Sounds pretty ambitious to me, but apparently Wall Street types were saying that this was "not real reform" and "low hanging fruit." Even that would be a lot better than what we've had for the last 30 years.

-The President held a digital town hall meeting today. I won't go into it too much, but for all you teenagers-at-heart out there, the President made news by saying he does not favor the legalization of marijuana.

-More importantly, the President is expected to release a comprehensive new strategy for Afghanistan in the next few days that will apparently include additional troop increases of 4,000, a new set of benchmarks to measure progress, and renewed diplomatic efforts. I don't want to judge the plan before I see it in its entirety, but it worries me that they seem to be doubling down on Afghanistan after sending 17,000 new troops last month. There better be a darn good diplomatic effort in store.
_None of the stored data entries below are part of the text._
(** C4: a turn on opcode 5 (jump-if-true) whose two operand values are
    read completes, and leaves the counter on the target when the
    condition is not zero and three words further when it is zero; on
    opcode 6 (jump-if-false) it is the other way round; three words is
    the width of a jump (the opcode word and two operands, no output).
    A turn on an instruction that is not a jump completes when its
    callable returns and, if it has an output, the result is stored;
    it moves the counter by the width of the instruction: one word, one
    per operand, and one more when it writes an output.  No completed
    turn on any of these leaves the counter anywhere else. *)
Theorem jump_counter :
  (forall cpu w cpu' w' opcode,
     getitem (memory cpu) (pos cpu) = Return opcode ->
     step opcodes cpu w = Ok cpu' w' ->
     (opcode mod 100 = 5 ->
        exists b c t,
          CPU_getitem opcodes cpu opcode = Return b /\
          bound_args b (memory cpu) = Return [c; t] /\
          pos cpu' = if c =? 0 then pos cpu + 3 else t) /\
     (opcode mod 100 = 6 ->
        exists b c t,
          CPU_getitem opcodes cpu opcode = Return b /\
          bound_args b (memory cpu) = Return [c; t] /\
          pos cpu' = if c =? 0 then t else pos cpu + 3) /\
     (forall instr,
        opcodes !! (opcode mod 100) = Some instr ->
        cls instr = Plain ->
        pos cpu' = pos cpu + (1 + Z.of_nat (arg_count instr)
                                + (if output instr then 1 else 0)))) /\
  (forall cpu w opcode b c t,
     getitem (memory cpu) (pos cpu) = Return opcode ->
     opcode mod 100 = 5 ->
     CPU_getitem opcodes cpu opcode = Return b ->
     bound_args b (memory cpu) = Return [c; t] ->
     step opcodes cpu w
     = Ok (mkCPU (memory cpu) (if c =? 0 then pos cpu + 3 else t)) w) /\
  (forall cpu w opcode b c t,
     getitem (memory cpu) (pos cpu) = Return opcode ->
     opcode mod 100 = 6 ->
     CPU_getitem opcodes cpu opcode = Return b ->
     bound_args b (memory cpu) = Return [c; t] ->
     step opcodes cpu w
     = Ok (mkCPU (memory cpu) (if c =? 0 then t else pos cpu + 3)) w) /\
  (forall cpu w opcode instr b args result w1,
     getitem (memory cpu) (pos cpu) = Return opcode ->
     opcodes !! (opcode mod 100) = Some instr ->
     cls instr = Plain ->
     CPU_getitem opcodes cpu opcode = Return b ->
     bound_args b (memory cpu) = Return args ->
     f instr args w = Ok result w1 ->
     let next := pos cpu + (1 + Z.of_nat (arg_count instr)
                              + (if output instr then 1 else 0)) in
     (output instr = false ->
        step opcodes cpu w = Ok (mkCPU (memory cpu) next) w1) /\
     (output instr = true ->
        forall target v mem',
          getitem (memory cpu) (pos cpu + 1 + Z.of_nat (arg_count instr))
            = Return target ->
          int_of result = Return v ->
          setitem (memory cpu) target v = Return mem' ->
          step opcodes cpu w = Ok (mkCPU mem' next) w1)).
Proof.
  split; [|split; [|split]].
  - intros cpu w cpu' w' opcode Hop Hs. split; [|split].
    + intros H5. pose proof opcode_5 as Hin. rewrite <- H5 in Hin.
      destruct (step_Ok_binary _ _ _ _ _ _ Hop Hin eq_refl Hs)
        as (b & c & t & result & Hb & Ha & Hc & _).
      exists b, c, t. split; [exact Hb|]. split; [exact Ha|].
      cbv [call cls JumpInstruction JumpInstruction_call Instruction_call f
           py_bool removelast List.last truthy arg_count output] in Hc.
      injection Hc as <- _ _. destruct (c =? 0); simpl; lia.
    + intros H6. pose proof opcode_6 as Hin. rewrite <- H6 in Hin.
      destruct (step_Ok_binary _ _ _ _ _ _ Hop Hin eq_refl Hs)
        as (b & c & t & result & Hb & Ha & Hc & _).
      exists b, c, t. split; [exact Hb|]. split; [exact Ha|].
      cbv [call cls JumpInstruction JumpInstruction_call Instruction_call f
           op_not removelast List.last truthy arg_count output] in Hc.
      injection Hc as <- _ _. destruct (c =? 0); simpl; lia.
    + intros instr Hin Hcls.
      apply step_Ok in Hs
        as (opcode' & instr' & b & args & result & Hop' & Hin' & _ & _ & Hc & _).
      rewrite Hop in Hop'. injection Hop' as <-.
      rewrite Hin in Hin'. injection Hin' as <-.
      unfold call, Instruction_call in Hc. rewrite Hcls in Hc.
      destruct (f instr args w); [|discriminate].
      injection Hc as <- _ _. lia.
  - intros cpu w opcode b c t Hop H5 Hb Ha.
    pose proof opcode_5 as Hin. rewrite <- H5 in Hin.
    rewrite (step_call_Ok cpu w opcode _ b [c; t]
               (if c =? 0 then pos cpu + 3 else t) (VBool (negb (c =? 0))) w
               Hop Hin Hb Ha); [reflexivity|].
    cbv [call cls JumpInstruction JumpInstruction_call Instruction_call f
         py_bool removelast List.last truthy arg_count output].
    destruct (c =? 0); simpl; do 2 f_equal; lia.
  - intros cpu w opcode b c t Hop H6 Hb Ha.
    pose proof opcode_6 as Hin. rewrite <- H6 in Hin.
    rewrite (step_call_Ok cpu w opcode _ b [c; t]
               (if c =? 0 then t else pos cpu + 3) (VBool (c =? 0)) w
               Hop Hin Hb Ha); [reflexivity|].
    cbv [call cls JumpInstruction JumpInstruction_call Instruction_call f
         op_not removelast List.last truthy arg_count output].
    destruct (c =? 0); simpl; do 2 f_equal; lia.
  - intros cpu w opcode instr b args result w1 Hop Hin Hcls Hb Ha Hf next.
    assert (Hc : call instr (pos cpu) args w = Ok (next, result) w1).
    { unfold call, Instruction_call. rewrite Hcls, Hf. subst next.
      do 2 f_equal. lia. }
    rewrite (step_call_Ok _ _ _ _ _ _ _ _ _ Hop Hin Hb Ha Hc). split.
    + now intros ->.
    + intros -> target v mem' -> Hv. cbn [bindR]. rewrite Hv. cbn [bindR].
      now intros ->.
Qed.

(** A turn on a comparison whose two operands are immediate: it
    completes as soon as the four words are there and the target is an
    index of the memory. *)
Lemma step_immediate_comparison cpu w opcode op x y target mem' :
  opcodes !! (opcode mod 100) = Some (Instruction_ op 2 true) ->
  opcode / 100 = 11 ->
  getitem (memory cpu) (pos cpu) = Return opcode ->
  getitem (memory cpu) (pos cpu + 1) = Return x ->
  getitem (memory cpu) (pos cpu + 2) = Return y ->
  getitem (memory cpu) (pos cpu + 3) = Return target ->
  forall result w1 v,
    op [x; y] w = Ok result w1 ->
    int_of result = Return v ->
    setitem (memory cpu) target v = Return mem' ->
    step opcodes cpu w = Ok (mkCPU mem' (pos cpu + 4)) w1.
Proof.
  intros Hin Hmodes Hop Hx Hy Ht result w1 v Hf Hv Hset.
  unfold step, CPU_getitem. rewrite Hop. cbn [bindR]. rewrite Hin.
  unfold bind. rewrite Hmodes.
  cbn [arg_count Instruction_ range seq fmap list_fmap mapR bindR].
  change (ParameterMode_of (11 / 10 ^ Z.of_nat 0 mod 10)) with (Return immediate).
  change (ParameterMode_of (11 / 10 ^ Z.of_nat 1 mod 10)) with (Return immediate).
  cbn [bindR]. unfold BoundInstruction_call, bound_args.
  cbn [modes offset instruction enumerate mapR memory pos].
  replace (pos cpu + 1 + 1) with (pos cpu + 2) by lia.
  rewrite Hx, Hy. cbn [bindR get].
  unfold call, Instruction_call. cbn [cls f arg_count output Instruction_].
  rewrite Hf.
  replace (pos cpu + 1 + Z.of_nat 2) with (pos cpu + 3) by lia.
  rewrite Ht. cbn [bindR lift]. rewrite Hv. cbn [bindR lift].
  rewrite Hset. cbn [bindR lift]. f_equal. f_equal. lia.
Qed.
FINAL THOUGHTS: I wanted to address a great comment last night from someone who asked how a Senator can propose an amendment completely unrelated to an underlying bill. For some reason, it wouldn't let me post a comment in the comments section, but I figure I should address it. The commenter is exactly right. Senate rules do not restrict amendments to those that are germane to the matter at hand. The House requires all amendments to meet certain germane-ness standards. This is a very important difference in the two chambers, because Senators can bring down a bill by forcing a vote on a completely unrelated hot-button issue. Thanks for your comment!

Also, this will be the last post until next Monday's Weekly Strike, because I am traveling over the weekend. Hopefully The Big Picture will chip in. If you have questions about what's going on, write them in the comment section, and I'll ditch my friends to respond to you. Thanks!